I remember reading how in the Stanford Prison experiment prisoners, who were forced to wear some sort fo gown, started behaving in ways which were more stereotipically feminine. No, I don't think that was because they were feeling "emasculated" [;-)]. There is probably a certain extra degree of perceived physical vulnerability that comes with wearing that type of clothing (probably the reason why it was chosen) which compels any person who wears it to move in a certain way.
Also how when I was an adolescent and obsessed about my gynecomastia I acquired a couple of pacifying gestures around my chest which one could see as feminine. This was a time where I was protecting my "100% normal boy"-identity with KGBesque efficiency, so I really don't think any sort expression of a female identity was involved; I think in that case it was more that the thought of your chest as vulnerable and potentially a subject of negative attention tends to trigger the same set of responses regardless of who you are.

One could say culture then comes and abstracts all of this into some genereal feminine and masculine categories and a bunch of other stuff. The meanings it imposes on all of this mess of behaviours can be totally removed from this more basic bodily and social mechanisms that partially power them. Actually, there are all sorts of complicated feedback loops. Examples as those above are just the base level; those behaviours will in turn trigger certain reactions and so on and so on. And culture informs those reactions from the very first iteration in ways that are mostly not under conscious control.
My point is that it is not as simple as somebody actively chosing certain behaviours among those culturually codified in a certain way. You are swimming in the midst of very strong currents.

Having a more bulky body might imposes certain mechanical constraints on the ways this body can move; the possibility of being perceived as threatening by other people (at a basic instinctual level) might further constrain this body's movement. Eventually this constrained movement might end up being expected from all of the members of the class of people who tend to have bulkier bodies, regardless of whether they are actually bulky or not, as well as entangled with all sorts of connotations like "practicality", "lack of emotion", "lack of empathy", "stoicism" or even "competence", "authority" (:-s). (directly or just through a middle notion of masculinity? is not clear)

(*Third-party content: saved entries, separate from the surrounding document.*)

Lemma earlier_machines s : s < e_seq e →
  option_Forall2 evolves (jm_get (machinesByIntent f) s) (jm_get (machinesByIntent F) s).
Proof.
  intros Hs. apply (prefix_machines x p (e :: q)); [by rewrite <- Hes|].
  intros a [->|Ha]%elem_of_cons; [done|]. pose proof (after_e a Ha). lia.
Qed.

Lemma f_before s m : jm_get (machinesByIntent f) s = Some m → s < e_seq e.
Proof. intros (a & Ha & <- & _)%(li_source _ _ _ _ f_inv). by apply before_e. Qed.

(** A machine of the prefix, from the final fold and back. *)
Lemma machine_back s m' :
  s < e_seq e → machineAt F s = Some m' →
  ∃ m, jm_get (machinesByIntent f) s = Some m ∧ evolves m m'.
Proof.
  intros Hs Hm. pose proof (earlier_machines s Hs) as Hev. unfold machineAt in Hm. rewrite Hm in Hev.
  inversion Hev; subst. eauto.
Qed.

Lemma machine_forth s m :
  jm_get (machinesByIntent f) s = Some m → s < e_seq e ∧ ∃ m', machineAt F s = Some m' ∧ evolves m m'.
Proof.
  intros Hm. pose proof (f_before _ _ Hm) as Hs. split; [done|].
  pose proof (earlier_machines s Hs) as Hev. rewrite Hm in Hev. inversion Hev; subst. eauto.
Qed.

(** The machines the verdict looks at: the prefix's, and the fresh one, which is
    not consumed. *)
Let g := set_machine (set_opId f opId (e_seq e)) (fresh_machine e opId i).

Lemma fresh_get s :
  jm_get (machinesByIntent g) s =
    if decide (e_seq e = s) then Some (fresh_machine e opId i) else jm_get (machinesByIntent f) s.
Proof. apply jm_get_set. Qed.

Lemma consumed_in_prefix c (P : EffectMachine → Prop) :
  (∀ m m', evolves m m' → P m' ↔ P m) →
  (∃ m, jm_get (machinesByIntent g) c = Some m ∧ m_consumed m = true ∧ P m) ↔
  c < e_seq e ∧ ∃ m, machineAt F c = Some m ∧ m_consumed m = true ∧ P m.
Proof.
  intros HP. split.
  - intros (m & Hm & Hc & Hpm). rewrite fresh_get in Hm. case_decide; [by simplify_eq|].
    destruct (machine_forth _ _ Hm) as (Hs & m' & Hm' & Hev). split; [done|]. exists m'.
    rewrite HP by done. destruct Hev as (_ & _ & _ & -> & _). done.
  - intros (Hs & m' & Hm' & Hc & Hpm). destruct (machine_back _ _ Hs Hm') as (m & Hm & Hev).
    exists m. rewrite fresh_get, decide_False by lia. rewrite <- (HP m m') by done.
    destruct Hev as (_ & _ & _ & <- & _). done.
Qed.

Lemma no_holder_iff :
  canonicalByEpochKey g !! canonicalKey (i_epochRef i) (i_logicalKey i) = None ↔
  ∀ s m, machineAt F s = Some m → s < e_seq e → m_consumed m = true →
    i_epochRef (m_decision m) = i_epochRef i → i_logicalKey (m_decision m) ≠ i_logicalKey i.
Proof.
  change (canonicalByEpochKey g) with (canonicalByEpochKey f). split.
  - intros Hn s m' Hm' Hs Hc He Hk. destruct (machine_back _ _ Hs Hm') as (m & Hm & Hev).
    destruct Hev as (_ & _ & Hd & Hcon & _).
    pose proof (li_canonical _ _ _ _ f_inv s m Hm ltac:(congruence)) as Hkey. unfold key_of in Hkey.
    rewrite <- Hd, He, Hk in Hkey. congruence.
  - intros Hno. destruct (canonicalByEpochKey f !! _) as [s|] eqn:Hh; [|done]. exfalso.
    destruct (li_holders _ _ _ _ f_inv _ _ Hh) as (m & Hm & Hc & [He Hk]%canonicalKey_inj).
    destruct (machine_forth _ _ Hm) as (Hs & m' & Hm' & Hev). destruct Hev as (_ & _ & Hd & Hcon & _).
    eapply (Hno s m' Hm' Hs); congruence.
Qed.

Lemma epoch_iff :
  (∃ ep, latestEpochBefore g (e_seq e) = Some ep ∧ ep_seq ep = i_epochRef i) ↔
  latest_epoch F (e_seq e) (i_epochRef i).
Proof.
  destruct (li_epochs _ _ _ _ f_inv) as [Hs Hb].
  destruct (entries_epochs x (applyEntry x f e) q) as (l & Hl & Hlq).
  assert (∃ l', map ep_seq (epochList F) = map ep_seq (epochList f) ++ l' ∧ ∀ s, s ∈ l' → e_seq e <= s)
    as (l' & HFl & Hl').
  { destruct HF as (_ & _ & _ & -> & _). rewrite Hes, lane_entries_app. cbn. fold f. rewrite Hl.
    assert (∀ s, s ∈ l → e_seq e <= s) as Hge.
    { intros s (a & Ha & <-)%Hlq. pose proof (after_e a Ha). lia. }
    destruct (step_epochs x f e) as [->| ->]; [eauto|]. exists (e_seq e :: l). rewrite <- app_assoc.
    split; [done|]. intros s [->|?]%elem_of_cons; [lia|auto]. }
  eapply (latest_epoch_prefix g F); [exact Hs| |exact HFl|done].
  eapply Forall_impl; [exact Hb|]. cbn. intros s Hlt.
  assert (end_of p <= e_seq e) by (apply (end_of_next p e q); by rewrite <- Hes). lia.
Qed.

Lemma licensed_iff :
  is_ok (intent_verdict x g (e_seq e) i) = true ↔ licensed r es F e i.
Proof.
  rewrite verdict_ok, epoch_iff, no_holder_iff, causal_refs_ok.
  change (lx_resolutions x) with (lx_resolutions (lane_context r es)).
  rewrite lane_context_resolutions, allowed_spec, !firstAtOrBelow_none.
  destruct (context_closers r es (i_approvalRef i)) as [Hr Hx]. fold x in Hr, Hx. rewrite Hr, Hx.
  setoid_rewrite closing_spec.
  assert (∀ c, (∃ m, jm_get (machinesByIntent g) c = Some m ∧ m_consumed m = true) ↔
    c < e_seq e ∧ ∃ m, machineAt F c = Some m ∧ m_consumed m = true) as Hsucc.
  { intros c. pose proof (consumed_in_prefix c (fun _ => True) ltac:(done)). naive_solver. }
  assert (∀ c, (∃ m, jm_get (machinesByIntent g) c = Some m ∧ m_consumed m = true ∧ i_compensates (m_decision m) = None) ↔
    c < e_seq e ∧ ∃ m, machineAt F c = Some m ∧ m_consumed m = true ∧ i_compensates (m_decision m) = None) as Hcomp.
  { intros c. apply (consumed_in_prefix c (fun m => i_compensates (m_decision m) = None)).
    intros m m' (_ & _ & -> & _). done. }
  setoid_rewrite Hsucc. setoid_rewrite Hcomp. split.
  - intros (He & (a & Ha & Hk & Hl) & Hal & Hnr & Hnx & [Hc Hs] & Hf).
    apply context_bySeq in Ha as [Hin Hseq]. split; eauto 8.
    intros b Hb [Hc'|Hc']; eauto.
  - intros [He (a & Ha & Hseq & Hk & Hl) Hal Hop Hc Hs Hf]. split_and!; auto.
    + exists a. rewrite <- Hseq. split_and!; [by apply context_bySeq_ordered|done|done].
    + intros s (b & Hb & <- & Hcl). apply Hop; [done|by left].
    + intros s (b & Hb & <- & Hcl). apply Hop; [done|by right].
Qed.
End Consumption.

(** C3: when an intent consumes its approval.  The first intent entry under its
    operation id has a machine, and that machine is consumed exactly when: it
    cites the latest epoch before it; the approval it cites exists, licenses its
    logical key, and had resolved ['allow'] before it; no revocation or expiry of
    that approval precedes it; what it compensates or succeeds is an earlier
    consumed intent, and the compensated one is no compensation itself; and no
    earlier consumed intent holds the key in that epoch. *)
Theorem consumption_is_licence validate (es : list JournalEntry) (F : EffectLaneFold) e opId i :
  ordered es → newEffectLaneFold validate es = Ok F → e ∈ es →
  readEffectLaneDecision e = Lane opId (effect_intent i) →
  (∀ a d, a ∈ es → e_seq a < e_seq e → readEffectLaneDecision a ≠ Lane opId d) →
  ∃ r m, newResolutionFold validate es = Ok r ∧ machineAt F (e_seq e) = Some m ∧
    m_opId m = opId ∧ m_decision m = i ∧ (m_consumed m = true ↔ licensed r es F e i).
Proof.
  intros Ho HF (p & q & Hes)%list_elem_of_split Hr Hfirst.
  destruct (lane_fold_inv _ _ _ Ho HF) as (r & Hres & _ & Hinv & Hfin). exists r.
  set (x := lane_context r es). set (f := lane_entries x p).
  assert (∀ a, a ∈ p → e_seq a < e_seq e) as Hlt.
  { intros a Ha. rewrite Hes in Ho. apply ordered_app in Ho as (_ & _ & Hlt). apply Hlt; set_solver. }
  assert (opIds f !! opId = None) as Hop.
  { destruct (opIds f !! opId) as [s|] eqn:E; [|done].
    apply opIds_known in E as (a & d & Ha & _ & Hra). exfalso. eapply (Hfirst a d); [set_solver|auto|done]. }
  assert (∃ m, machineAt F (e_seq e) = Some m ∧
    evolves (match intent_verdict x (set_machine (set_opId f opId (e_seq e)) (fresh_machine e opId i)) (e_seq e) i with
       | Ok _ => set_verdict (fresh_machine e opId i) true None m_intent
       | Err reason => set_verdict (fresh_machine e opId i) false (Some reason) (m_terminal_state refused)
       end) m) as (m & Hm & Hev).
  { pose proof (prefix_machines x (p ++ [e]) q F (e_seq e)) as Hpm.
    rewrite <- app_assoc in Hpm. change ([e] ++ q) with (e :: q) in Hpm.
    rewrite <- Hes in Hpm. specialize (Hpm Hfin).
    rewrite lane_entries_app in Hpm. cbn in Hpm. fold f in Hpm. unfold applyEntry in Hpm.
    rewrite Hr, Hop in Hpm. cbn in Hpm. rewrite applyIntent_get, decide_True in Hpm by done.
    assert (∀ a, a ∈ q → e_seq e < e_seq a) as Hq.
    { intros a Ha. rewrite Hes in Ho. apply ordered_app in Ho as (_ & Ho2 & _).
      apply StronglySorted_inv in Ho2 as [_ Hall]. rewrite Forall_forall in Hall. auto. }
    specialize (Hpm Hq). inversion Hpm; subst. eauto. }
  exists m. pose proof (licensed_iff es F r p q e opId i Hes Ho Hfin Hinv) as Hiff.
  cbv zeta in Hiff. rewrite <- Hiff. clear Hiff.
  destruct Hev as (_ & Hop' & Hd & Hc & _). fold x. fold f.
  destruct (intent_verdict _ _ _ _) as [k|reason]; cbn in Hop', Hd, Hc; rewrite Hop', Hd, Hc; done.
Qed.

Some of this connotations might still bear a certain connection with certain "basic mechanics" of human interaction, some other might be rather random and others in turn might be have been politically engineered in order to control a certain class of people.
A conservative might tend to think of everything as robustly following from real differences between the sexes and those sorts of "mechanics" as the above, and consider all of it is "natural" and should not be countered in the least (or else... "Nazis!", "Stalin!!!", "NAZIS!!" as some academical youtube celebrities would put it xD). A radfem might see a direct political oppressive behind each and every feature of the whole thing.  A liberal might think of those systems of meaning as purely conventional by now ( the end of history, that is :-P), a code there for we free liberated individuals to express themselves; sort of open source, so you can hack it, etc..  Sorry, I've beend doing some Adam Curtis to cope with my anxiety lately.

Now, can repeated socially and physically constrained behaviour generate identity? I think it definitely can. The problem is what kind of identity, how deep this identity can be.
The experience of wearing a uniform and being treated by people accordingly can definitely generate an identity. But does this identity have the same qualities as, let's say the identity attached to a political ideology which was chosen upon conscious reflection?  Do they stand on equal footing? How does each kind of identity work? We lack appropriate vocabulary. Deep, shallow, core... these metaphors do not seem very good tools to work with. Can we come up with better notions?  And provide operational definitions of them?  I'm rambling now.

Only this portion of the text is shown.